5/1/15

Cooking Up a Tribute

This 2015 Seattle International Film Festival entry from Spain has an audacious concept and there were aspects of this documentary that I enjoyed... We watch the Roca brothers in Barcelona who have one of the world's best restaurants. They decide they need a new challenge so they close down their restaurant and take their entire staff to a number of exotic locales, which include Mexico, Peru, Columbia, and Texas...smile...

Their objective is to find new ingredients, new flavors, new traditions and new menu items. They did six months of preparation, taste tests and discussions, then designed 57 new dishes, which included meticulous presentations, plating and descriptions for the highly trained wait staff. They presented the results in each of the cities with a black-tie event. (There were unexpected problems with metric versus American measurements in Texas!)

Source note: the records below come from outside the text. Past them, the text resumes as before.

(** * HNSWMatcher: the HNSW nearest-neighbour matcher of openMVG

    A shallow embedding of [openMVG/matching/matcher_hnsw.hpp]: the class
    template [HNSWMatcher<Scalar, Metric, MetricType>] with its three member
    functions [Build], [SearchNeighbour] and [SearchNeighbours], and the
    properties of the matcher that follow from that code.

    The matcher delegates to hnswlib ([third_party/hnswlib]).  The library is
    an interface here (class [hnswlib]); every call the matcher makes to it is
    recorded in a call log, so that statements such as "no point was inserted"
    or "the breadth was set before the search" can be read off a run.

    What the embedding leaves out: [resize] always succeeds (no allocation
    failure), the library throws nothing, and a pointer is not checked
    against the extent of its buffer.  An [omp parallel for] loop is a loop
    whose iterations run in an order the code does not fix: the functions
    [Build_scheduled] and [SearchNeighbours_scheduled] take that order as
    their first argument, and [Build] and [SearchNeighbours] are the runs in
    index order, which is what a build without OpenMP does.

    A second part embeds [Save_PLY] of [openMVG/sfm/sfm_data_io_ply.hpp],
    the export of a scene as a PLY point cloud. *)

From Stdlib Require Import ZArith List Bool Lia Permutation Sorted String Ascii.
From stdpp Require Import base tactics option list sorting.

Local Open Scope Z_scope.

(** ** C++ scalar types

    Unsigned types wrap around; [int] is a 32-bit two's complement integer
    whose arithmetic overflow is undefined behaviour. *)
Module Cxx.

Definition SIZE_MODULUS : Z := 2 ^ 64.
Definition INT_MAX : Z := 2 ^ 31 - 1.
Definition INT_MIN : Z := - 2 ^ 31.

(** [static_cast<size_t>(z)], and the result of [size_t] arithmetic. *)
Definition to_size_t (z : Z) : Z := z mod SIZE_MODULUS.

(** [static_cast<IndexT>(z)]; [IndexT] is [uint32_t] ([openMVG/types.hpp]). *)
Definition to_IndexT (z : Z) : Z := z mod 2 ^ 32.

(** Conversion of a [size_t] to [int] (the assignment [*indice = label]). *)
Definition to_int (z : Z) : Z := (z + 2 ^ 31) mod 2 ^ 32 - 2 ^ 31.

Definition is_size_t (z : Z) : Prop := 0 <= z < SIZE_MODULUS.
Definition is_int (z : Z) : Prop := INT_MIN <= z <= INT_MAX.

Definition in_int (z : Z) : bool := (INT_MIN <=? z) && (z <=? INT_MAX).

End Cxx.
Import Cxx.

(** ** Runs that may hit undefined behaviour

    [Done a] is a run that returns [a]; [Undefined] is a run that executes
    something the C++ standard leaves undefined (signed overflow, [top()] of
    an empty queue, a vector subscript out of range). *)
Inductive outcome (A : Type) : Type :=
  | Done (a : A)
  | Undefined.
Arguments Done {A} a.
Arguments Undefined {A}.

#[global] Instance outcome_ret : MRet outcome := @Done.
#[global] Instance outcome_bind : MBind outcome :=
  fun A B f x => match x with Done a => f a | Undefined => Undefined end.

(** The product of two [int]s. *)
Definition int_mul (a b : Z) : outcome Z :=
  if in_int (a * b) then Done (a * b) else Undefined.

(** [v[i] = x] on a [std::vector]. *)
Definition vector_set {A} (v : list A) (i : Z) (x : A) : outcome (list A) :=
  if (0 <=? i) && (i <? Z.of_nat (length v))
  then Done (<[Z.to_nat i := x]> v)
  else Undefined.

(** ** The template parameters and the metric dispatch *)

(** [enum HNSWMETRIC]; the [default:] branch of the switch in [Build] is
    for no enumerator and has no counterpart here. *)
Inductive HNSWMETRIC : Type := L2_HNSW | L1_HNSW | HAMMING_HNSW.

(** The scalar types [typeid] tells apart. *)
Inductive ctype : Type := c_int | c_unsigned_int | c_float | c_double.

Definition ctype_eqb (a b : ctype) : bool :=
  match a, b with
  | c_int, c_int | c_unsigned_int, c_unsigned_int
  | c_float, c_float | c_double, c_double => true
  | _, _ => false
  end.

(** The metric spaces [Build] can construct, each over [dim] components. *)
Inductive SpaceClass : Type :=
  | L1SpaceInteger | L2SpaceI | L2Space | HammingSpace_uint8.

Record SpaceInterface : Type := {
  space_class : SpaceClass;
  space_dim : Z
}.

(** One instantiation of the class template: [Scalar], the metric's
    [ResultType] (as [DistanceType], with its [typeid], its value
    initialisation and its [operator<]) and [MetricType]. *)
Class TemplateArgs : Type := {
  Scalar : Type;
  DistanceType : Type;
  DistanceType_id : ctype;
  MetricType : HNSWMETRIC;
  DistanceType_zero : DistanceType;
  dist_lt : DistanceType -> DistanceType -> bool
}.

(** [operator<] of [DistanceType] is a strict total order (it is for [int]
    and [unsigned int], and for [float] away from NaN). *)
Class DistanceOrder (T : TemplateArgs) : Prop := {
  dist_lt_irrefl : forall a, dist_lt a a = false;
  dist_lt_trans : forall a b c, dist_lt a b = true -> dist_lt b c = true -> dist_lt a c = true;
  dist_lt_total : forall a b, dist_lt a b = false -> dist_lt b a = false -> a = b
}.

(** [v] with the slots from [a] on replaced by the elements of [w]. *)
Definition overwrite {A} (v : list A) (a : nat) (w : list A) : list A :=
  take a v ++ w ++ drop (a + length w) v.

They would like their business model to be a spark for social change. Each culture is treated with the utmost respect, local products and local experts are involved; they even used inmates from a women's prison on their local staff in one place.

Eventually, after watching endless discussions on the texture of a sauce and similar minutiae, our patience wore thin. We would have liked more interviews with local folks. One fellow described how he prepared ceviche: He cooked grouper (fish) for two hours in lemon; it was inedible, but "it was ceviche!" Another was a tireless promoter of local wines: Any variety that was mentioned would trigger an enthusiastic essay on its history, the dates the Europeans brought it to this hemisphere and how it evolved once it arrived. We liked him!

I would have enjoyed knowing the staff better, too. After all, they left hearth and home to go abroad for their job. As it was, our screening audience felt pretty tepid about this one.